Actually the distro development team at Red Hat was at least a few years ago about 10 people too. At least, this is what one RH employee told me. They have other teams of course who work on the toolchain, GNOME etc, but up until Fedora was launched I think only about 10 people assembled the distro and worked on the config tools/installer.
Even if every member of RH Engineering (~100 people a few years ago, more now) had worked on the distro, so what? Debian has nearly 1000 developers!
Even though the Inkscape package is a version old, I think it's still very valuable to have. I know that I can install Inkscape and it will work. I don't think that the few extra features that are developed in six months time are worth sacrificing stability and reliability.
You are conflating two different things: stability of the package repository and stability of the software. Inkscape 0.41 includes bug fixes that weren't necessarily in 0.40. Generally, software gets better the more it is developed. In a few cases this sometimes isn't true, but generally it is.

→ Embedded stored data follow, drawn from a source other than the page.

(** Sequencing of pure computations that may raise. *)
Definition and_then {A B} (r : result A) (k : A -> result B) : result B :=
  match r with
  | Ok a => k a
  | Raise e => Raise e
  end.

(** [a > b] and [a >= b] on floats. *)
Definition float_gt (a b : Q) : bool := negb (Qle_bool a b).
Definition float_ge (a b : Q) : bool := Qle_bool b a.

Notation "'let?' x := r 'in' k" := (and_then r (fun x => k))
  (at level 10, x name, r at level 100, k at level 200).

End Py.
Export Py.
(** ** System state and the effect monad *)

(** One record per call of a logger method. *)
Inductive level := DEBUG | INFO | WARNING | ERROR.
Record logrec := mkLog { log_level : level; log_msg : string }.

(** The mutable state shared by the components of one [RufusClient]:
    [WebCrawler.links], the records emitted through [logging], and the number
    of times the clock was read.  A timestamp is the index of the reading of
    [datetime.now()] that produced it. *)
Record Sys := mkSys {
  crawler_links : list string;
  log : list logrec;
  clock : nat
}.

(** State and exception monad: a raised exception keeps the state reached. *)
Definition M (A : Type) : Type := Sys -> result A * Sys.

Definition ret {A} (a : A) : M A := fun s => (Ok a, s).
Definition raise {A} (e : exn) : M A := fun s => (Raise e, s).
Definition bind {A B} (m : M A) (k : A -> M B) : M B :=
  fun s => match m s with
           | (Ok a, s') => k a s'
           | (Raise e, s') => (Raise e, s')
           end.
(** [try: m except Exception as e: h e] *)
Definition try_except {A} (m : M A) (h : exn -> M A) : M A :=
  fun s => match m s with
           | (Ok a, s') => (Ok a, s')
           | (Raise e, s') => h e s'
           end.
(** A pure computation that may raise. *)
Definition lift {A} (r : result A) : M A := fun s => (r, s).

Declare Scope py_scope.
Delimit Scope py_scope with py.
Notation "x <- m ;; k" := (bind m (fun x => k))
  (at level 100, m at next level, right associativity) : py_scope.
Notation "m ;;; k" := (bind m (fun _ => k))
  (at level 100, right associativity) : py_scope.

Definition emit (lvl : level) (msg : string) : M unit :=
  fun s => (Ok tt, mkSys (crawler_links s) (log s ++ [mkLog lvl msg]) (clock s)).
Definition set_links (l : list string) : M unit :=
  fun s => (Ok tt, mkSys l (log s) (clock s)).
Definition read_links : M (list string) := fun s => (Ok (crawler_links s), s).
(** [datetime.now()] *)
Definition now : M nat :=
  fun s => (Ok (clock s), mkSys (crawler_links s) (log s) (S (clock s))).

(** The handlers of the sources all have the shape
    [except Exception as e: logger.error(f"<ctx>{str(e)}"); raise]. *)
Definition log_and_reraise {A} (ctx : string) (m : M A) : M A :=
  try_except m (fun e => (emit ERROR (ctx ++ exn_msg e) ;;; raise e)%py).

(** ** Data exchanged between the components *)

(** An element of [available_links]: the keys read by
    [suggest_navigation_paths]. *)
Record Link := mkLink { link_url : string; link_text : string; link_depth : Z }.

(** The dicts built by [suggest_navigation_paths]. *)
Record Suggestion := mkSuggestion {
  sg_url : string;
  sg_text : string;
  sg_relevance_score : Q;
  sg_exploration_priority : Q
}.

(** [engine.ContentScore] *)
Record ContentScore := mkContentScore {
  relevance_score : Q;
  topic_match : Q;
  information_density : Q;
  cs_url : string;
  summary : pyval
}.

(** What [synthesize] is declared to return: [Union[List[Dict], str]]. *)
Inductive Output :=
| OutDocs (docs : list pyval)
| OutStr (s : string).

(** The two prompt templates of [RufusAIEngine], with their arguments. *)
Inductive prompt :=
| AnalysisPrompt (content : pyval) (query : string)
| NavigationPrompt (current_page : string) (links : list Link) (search_goal : string).

(** ** More of Python's [str] and [re] *)

Module Str.

(** [sep.join(l)] *)
Definition join (sep : string) (l : list string) : string := String.concat sep l.

(** [re.sub(r'C+', ' ', s)] for a character class [C]: every maximal run of
    characters of the class becomes one space.  [in_run] tells that the
    character before [s] was in the class. *)
Fixpoint sub_runs (cls : ascii -> bool) (in_run : bool) (s : string) : string :=
  match s with
  | EmptyString => EmptyString
  | String c s' =>
      if cls c
      then (if in_run then sub_runs cls true s' else String " " (sub_runs cls true s'))
      else String c (sub_runs cls false s')
  end.

(** The class [[\r\n\t]]. *)
Definition is_crlf_tab (c : ascii) : bool :=
  let n := nat_of_ascii c in ((n =? 13) || (n =? 10) || (n =? 9))%nat.

(** [s.replace(a, b)] for one-character strings [a] and [b]. *)
Fixpoint replace_char (a b : ascii) (s : string) : string :=
  match s with
  | EmptyString => EmptyString
  | String c s' => String (if Ascii.eqb c a then b else c) (replace_char a b s')
  end.

(** The double quote. *)
Definition dquote : ascii := ascii_of_nat 34.

(** [s.lstrip()], [s.rstrip()], [s.strip()] *)
Fixpoint lstrip (s : string) : string :=
  match s with
  | EmptyString => EmptyString
  | String c s' => if is_space c then lstrip s' else s
  end.

Fixpoint rstrip (s : string) : string :=
  match s with
  | EmptyString => EmptyString
  | String c s' =>
      match rstrip s' with
      | EmptyString => if is_space c then EmptyString else String c EmptyString
      | r => String c r
      end
  end.

Definition strip (s : string) : string := rstrip (lstrip s).

(** Truth value of a Python value in a condition. *)
Definition truthy (v : pyval) : bool :=
  match v with
  | PNone => false
  | PBool b => b
  | PInt z => negb (z =? 0)%Z
  | PFloat q => negb (Qeq_bool q 0)
  | PStr s => negb (String.eqb s EmptyString)
  | PList l => match l with [] => false | _ => true end
  | PDict d => match d with [] => false | _ => true end
  | PObj _ _ => true
  end.

(** [a / b] with a float on the left and an [int] on the right. *)
Definition float_div_int (a : Q) (b : Z) : result Q :=
  if (b =? 0)%Z then Raise (mkExn ZeroDivisionError "float division by zero")
  else Ok (a / inject_Z b)%Q.

(** [d[k] = v] on a dict with string keys: the value is replaced where the key
    stands, a new key goes to the end. *)
Fixpoint dict_set (d : list (string * pyval)) (k : string) (v : pyval)
  : list (string * pyval) :=
  match d with
  | [] => [(k, v)]
  | (k', v') :: d' =>
      if String.eqb k' k then (k', v) :: d' else (k', v') :: dict_set d' k v
  end.

End Str.
(** ** What the code reads from a parsed document *)

Module Bs4.

(** A tag, as its attributes: [tag.get(k)] is the lookup. *)
Abbreviation Tag := (gmap string string).

(** [tag.get(k)] in a condition: present and not empty. *)
Definition has_attr (tag : Tag) (k : string) : bool :=
  match tag !! k with
  | Some v => negb (String.eqb v EmptyString)
  | None => false
  end.

(** [tag.get(k, '')] *)
Definition attr_or_empty (tag : Tag) (k : string) : string :=
  match tag !! k with
  | Some v => v
  | None => EmptyString
  end.

(** A tag met by [find_next_sibling]: its name and its [get_text()]. *)
Record Sibling := mkSibling { sib_name : string; sib_text : string }.

(** A heading: its [get_text()] and the tags that follow it among its
    siblings, in document order. *)
Record Header := mkHeader { header_text : string; header_siblings : list Sibling }.
(** * zotero-add: annotation export and library backup

    A shallow embedding of [lib/zotero_annotate.py],
    [lib/get_annotations.py], [lib/export_annotations.py] and
    [lib/zotero_backup.py].

    Python values decoded from JSON are an inductive type [json]; the
    operations the program applies to them ([d.get], [d[k]], truth tests,
    iteration, string methods) are partial functions into an error type that
    carries the Python exception raised.  Effectful code (HTTP requests,
    sleeping, printing, files, subprocesses) is written in a state and
    exception monad over a [world] that holds the file system, the trace of
    events so far and the oracles for the remote server, for [git] and for
    the clock. *)

From Stdlib Require Import ZArith QArith Ascii String List Bool Lia.
From stdpp Require Import base gmap strings list pretty.

Set Warnings "-register-all".
Open Scope Z_scope.

(* ===================================================================== *)
(** * Python strings *)
(* ===================================================================== *)

(** A Python [str] is modelled by a Rocq [string] whose characters are the
    code points below 256; on such text the functions below agree with
    Python's.  Literals of the source are written as they stand in the
    source file. *)
Module PyStr.

Definition code (c : ascii) : N := N_of_ascii c.

Definition between (lo hi : N) (c : ascii) : bool :=
  (N.leb lo (code c) && N.leb (code c) hi)%bool.

Definition is_digit : ascii -> bool := between 48 57.
Definition is_lower : ascii -> bool := between 97 122.
Definition is_upper : ascii -> bool := between 65 90.

Definition eqb_char (a b : ascii) : bool := Ascii.eqb a b.

(** [c in chars] for a character and a string of characters. *)
Fixpoint mem (c : ascii) (chars : string) : bool :=
  match chars with
  | EmptyString => false
  | String d r => (eqb_char c d || mem c r)%bool
  end.

Definition is_empty (s : string) : bool :=
  match s with EmptyString => true | _ => false end.

(** [str.lower()]: A-Z, and the upper-case letters of the range
    192..222 (215, the multiplication sign, has no case). *)
Definition lower_char (c : ascii) : ascii :=
  if (is_upper c || (between 192 222 c && negb (N.eqb (code c) 215)))%bool
  then ascii_of_N (code c + 32) else c.

Fixpoint lower (s : string) : string :=
  match s with
  | EmptyString => EmptyString
  | String c r => String (lower_char c) (lower r)
  end.

(** White space as [str.strip()] without argument understands it. *)
Definition is_space (c : ascii) : bool :=
  (between 9 13 c || between 28 32 c
   || N.eqb (code c) 133 || N.eqb (code c) 160)%bool.

Fixpoint lstrip (p : ascii -> bool) (s : string) : string :=
  match s with
  | EmptyString => EmptyString
  | String c r => if p c then lstrip p r else s
  end.

Fixpoint rstrip (p : ascii -> bool) (s : string) : string :=
  match s with
  | EmptyString => EmptyString
  | String c r =>
      let r' := rstrip p r in
      if (p c && is_empty r')%bool then EmptyString else String c r'
  end.

(** [s.strip(chars)] with the characters to remove given as a predicate. *)
Definition strip_with (p : ascii -> bool) (s : string) : string :=
  rstrip p (lstrip p s).

Definition strip (s : string) : string := strip_with is_space s.
Definition strip_chars (chars : string) (s : string) : string :=
  strip_with (fun c => mem c chars) s.

(** [s[:n]]. *)
Fixpoint take (n : nat) (s : string) : string :=
  match n, s with
  | S n', String c r => String c (take n' r)
  | _, _ => EmptyString
  end.

(** [re.sub(r'[set]', rep, s)]: every character of the class is replaced
    by [rep]. *)
Fixpoint sub_each (in_class : ascii -> bool) (rep : string) (s : string)
  : string :=
  match s with
  | EmptyString => EmptyString
  | String c r =>
      if in_class c then (rep +:+ sub_each in_class rep r)
      else String c (sub_each in_class rep r)
  end.

(** [re.sub(r'[set]+', rep, s)]: every maximal run of characters of the
    class is replaced by one [rep]; [in_run] tells that the previous
    character belonged to the run being replaced. *)
Fixpoint sub_runs_from (in_class : ascii -> bool) (rep : string)
         (in_run : bool) (s : string) : string :=
  match s with
  | EmptyString => EmptyString
  | String c r =>
      if in_class c then
        if in_run then sub_runs_from in_class rep true r
        else rep +:+ sub_runs_from in_class rep true r
      else String c (sub_runs_from in_class rep false r)
  end.

Definition sub_runs (in_class : ascii -> bool) (rep s : string) : string :=
  sub_runs_from in_class rep false s.

(** [sep.join(parts)]. *)
Fixpoint join (sep : string) (parts : list string) : string :=
  match parts with
  | [] => EmptyString
  | [p] => p
  | p :: rest => p +:+ sep +:+ join sep rest
  end.

(** [s.startswith(prefix)] and the suffix test. *)
Definition startswith (pre s : string) : bool := String.prefix pre s.

Fixpoint endswith_from (n : nat) (suf s : string) : bool :=
  match n with
  | O => String.eqb suf s
  | S n' =>
      match s with
      | EmptyString => false
      | String _ r => endswith_from n' suf r
      end
  end.

Definition endswith (suf s : string) : bool :=
  endswith_from (String.length s - String.length suf)%nat suf s
  && Nat.leb (String.length suf) (String.length s).

(** The text after the last slash: [Path(p).name]. *)
Fixpoint name_from (acc : string) (s : string) : string :=
  match s with
  | EmptyString => acc
  | String c r =>
      if eqb_char c "/" then name_from r r else name_from acc r
  end.

Definition basename (p : string) : string := name_from p p.

(** Characters that have no literal form in this file. *)
Definition dquote : ascii := "034"%char.
Definition backslash : ascii := "092"%char.
Definition newline : string := String "010"%char EmptyString.

End PyStr.

(* ===================================================================== *)
(** * Python values and exceptions *)
(* ===================================================================== *)

(** What [json.loads] and [response.json()] produce.  A number stands for an
    integer; an object keeps its entries in the order of the document, with
    distinct keys. *)
Inductive json : Type :=
| JNull
| JBool (b : bool)
| JNum (n : Z)
| JStr (s : string)
| JArr (elems : list json)
| JObj (fields : list (string * json)).

(** The exceptions the program can meet. *)
Inductive exn : Type :=
| RuntimeError (msg : string)
| HTTPError (status : Z)            (* requests.HTTPError, from raise_for_status *)
| KeyError (key : string)
| TypeError
| AttributeError
| ValueError (msg : string)
| CalledProcessError (returncode : Z)
| OSError                            (* the program could not be started *)
| SystemExit (code : Z).

(** The class of an exception: what an [except] clause, and a caller that
    tells failures apart, looks at. *)
Inductive exn_class : Type :=
| CRuntimeError | CHTTPError | CKeyError | CTypeError | CAttributeError
| CValueError | CCalledProcessError | COSError | CSystemExit.

Definition class_of (e : exn) : exn_class :=
  match e with
  | RuntimeError _ => CRuntimeError
  | HTTPError _ => CHTTPError
  | KeyError _ => CKeyError
  | TypeError => CTypeError
  | AttributeError => CAttributeError
  | ValueError _ => CValueError
  | CalledProcessError _ => CCalledProcessError
  | OSError => COSError
  | SystemExit _ => CSystemExit
  end.

(** [except Exception] catches everything but [SystemExit]. *)
Definition is_Exception (e : exn) : bool :=
  match e with SystemExit _ => false | _ => true end.

Definition is_HTTPError (e : exn) : bool :=
  match e with HTTPError _ => true | _ => false end.

Definition is_CalledProcessError (e : exn) : bool :=
  match e with CalledProcessError _ => true | _ => false end.

(** A pure computation that may raise. *)
Inductive result (A : Type) : Type :=
| Ok (a : A)
| Err (e : exn).
Arguments Ok {A} a.
Arguments Err {A} e.

Definition rbind {A B} (r : result A) (k : A -> result B) : result B :=
  match r with
  | Ok a => k a
  | Err e => Err e
  end.

Declare Scope result_scope.
Delimit Scope result_scope with res.
Notation "x <- r ;; k" := (rbind r (fun x => k))
  (at level 100, r at next level, right associativity) : result_scope.

Fixpoint rmap_list {A B} (f : A -> result B) (l : list A) : result (list B) :=
  match l with
  | [] => Ok []
  | a :: r =>
      (b <- f a ;; bs <- rmap_list f r ;; Ok (b :: bs))%res
  end.

Module Py.

(** Truth value of an object: [if v:], [not v], [a or b]. *)
Definition truthy (v : json) : bool :=
  match v with
  | JNull => false
  | JBool b => b
  | JNum n => negb (n =? 0)
  | JStr s => negb (PyStr.is_empty s)
  | JArr l => match l with [] => false | _ => true end
  | JObj l => match l with [] => false | _ => true end
  end.

(** [a or b]. *)
Definition or_else (a b : json) : json := if truthy a then a else b.

Fixpoint assoc (k : string) (l : list (string * json)) : option json :=
  match l with
  | [] => None
  | (k', v) :: r => if String.eqb k k' then Some v else assoc k r
  end.

(** [d.get(k, default)]; only a dict has the method. *)
Definition get (d : json) (k : string) (default : json) : result json :=
  match d with
  | JObj l => Ok (match assoc k l with Some v => v | None => default end)
  | _ => Err AttributeError
  end.
(** C6 as stated fails. A record under the name [a b] is written as the line
    [0600:1:2:0:a b]; [%s] reads the name back up to the blank, and the next
    turn of the read loop finds [b] where a line should start and stops: the
    new store holds the record under the name [a]. And a record with a size
    of 100 comes back with the size that the new object happened to hold,
    since the line does not carry it. Both names fit a buffer of 256
    bytes. *)
Lemma reload_differs :
  FileAttrDB_Write host_links (store_one "a b" (attrs_of 384 1 2))
    = (store_one "a b" (attrs_of 384 1 2),
       Some (list_ascii_of_string "0600:1:2:0:a b" ++ ["010"%char])) /\
  FileAttrDB_load 256 3 junk_zero 0
    (list_ascii_of_string "0600:1:2:0:a b" ++ ["010"%char]) ∅
    = Done {["a"%string := Some (attrs_of 384 1 2)]} /\
  FileAttrDB_Write host_links
    (store_one "a.txt" (mkFileAttrs 384 1 2 100 0 0 0 0 0))
    = (store_one "a.txt" (mkFileAttrs 384 1 2 100 0 0 0 0 0),
       Some (list_ascii_of_string "0600:1:2:0:a.txt" ++ ["010"%char])) /\
  FileAttrDB_load 256 3 junk_zero 0
    (list_ascii_of_string "0600:1:2:0:a.txt" ++ ["010"%char]) ∅
    = Done {["a.txt"%string := Some (mkFileAttrs 384 1 2 0 0 0 0 0 0)]}.
Proof. repeat split; vm_compute; reflexivity. Qed.

(** ** The constructor inside the file table *)

Lemma FileAttrDB_load_non_null MAXNAMELEN fuel junk : forall i file m m',
  (forall n v, m !! n = Some v -> is_Some v) ->
  FileAttrDB_load MAXNAMELEN fuel junk i file m = Done m' ->
  forall n v, m' !! n = Some v -> is_Some v.
Proof.
  induction fuel as [|fuel IH]; intros i file m m' Hm; [done|].
  cbn [FileAttrDB_load].
  destruct (FileAttrs_read MAXNAMELEN (junk i) EmptyString file)
    as [[[fattrs fname] rest]|]; [|done].
  destruct (String.length fname =? 0)%nat.
  - by intros [= <-].
  - apply IH. intros n v. rewrite lookup_insert. case_decide; [|by apply Hm].
    intros [= <-]. by eexists.
Qed.

(** Whatever the read loop stores is a record, never a null pointer; so the
    outcome of a constructor that ends is a store of the shape
    [FileAttrDB_new] builds, and the two agree when the host reports that
    outcome. *)
Lemma FileAttrDB_open_new MAXNAMELEN fuel junk dir file db :
  FileAttrDB_open MAXNAMELEN fuel junk dir file = Done db ->
  exists m0,
    attrs db = Some <$> m0 /\
    forall host, sidecar host (db_path db) = m0 -> FileAttrDB_new host dir = db.
Proof.
  unfold FileAttrDB_open. destruct file as [txt|].
  - destruct (FileAttrDB_load MAXNAMELEN fuel junk 0 txt ∅) as [m| |] eqn:E;
      [|done..].
    simpl. intros [= <-]. exists (omap id m).
    assert (Hm : m = Some <$> omap id m).
    { apply map_eq. intros n. rewrite lookup_fmap, lookup_omap.
      destruct (m !! n) as [v|] eqn:En; [|done]. simpl.
      destruct (FileAttrDB_load_non_null _ _ _ _ _ _ _
                  ltac:(intros ? ?; by rewrite lookup_empty) E n v En)
        as [a ->]. done. }
    split; [exact Hm|]. intros host Hs. unfold FileAttrDB_new.
    simpl in Hs. by rewrite Hs, <- Hm.
  - intros [= <-]. exists ∅. split; [by rewrite fmap_empty|].
    intros host Hs. unfold FileAttrDB_new. simpl in Hs.
    by rewrite Hs, fmap_empty.
Qed.

(** ** When [Move] completes *)

(** [Move] sets a record for [pathTo] only when [stat] succeeded for
    [pathFrom]; otherwise nothing in it dereferences a pointer. *)
Lemma Move_completes host pathFrom pathTo s :
  host_stat host (canonicalize host (canonicalize host pathFrom)) = None ->
  is_Some (Move host pathFrom pathTo s).
Proof.
  intros Hst. unfold Move. destruct (path2handle s !! _); [|by eexists].
  rewrite Stat_unfold, Hst. simpl. by eexists.
Qed.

One thing I've seen Debian supporters say more and more often lately is that it's OK that Debian Stable is old, because when you're working you need stability. Fine. But the "stable" in Debian stable does not refer to the software. It refers to the behaviour of apt. There are lots of bugs in old versions of Mozilla etc shipping in Woody which were fixed in later versions.
All distributions do is take free software and put it together in a package that works.
No, this is what Debian does. Other distributions like Fedora or Xandros take free software, integrate it, improve it, and produce an installable operating system out of it. Yes a lot of this work involves packaging, but other parts involve writing new software, working on things upstream. Distributions are useful because they are a grounding point at which you can tie together all the loose ends that otherwise might not be connected by upstream projects. It lets you take a look at the Big Picture and work on new things relative to that.
When there are problems with a program, you go to the distro first. They figure out what's wrong, and either fix it or notify upstream if that's where the problem is.
No, no they don't. I know this is what is supposed to happen, but it doesn't. Instead end users who can't tell the difference between broken software and broken packages report it upstream.
In this utopian vision where everybody uses free software, where everybody uses Debian, where nobody reports bugs to upstream etc, this ideal might stand a chance of working. But we don't live in anything even resembling an approximation of this world. Instead of trying to control everything and constantly having the details slip through your fingers, it's better to provide the land on which others can build their houses and let the free market take care of the rest.
Well, I'm not really convinced that Debian can grow to an infinite size. While I certainly think it's true that the larger Linux community can, because that's not really a formal organisation per se, Debian does empirically seem to have problems with it.
Now it's true that Fedora is a bit of a mess when it comes to 3rd party package repositories, maybe this will start getting sorted out with FC4 when Fedora Extras is enabled by default, but still... fundamentally Fedora seem to be bombing down the same path that Debian/Ubuntu are, and quite apart from whether or not this can scale the usability implications are serious.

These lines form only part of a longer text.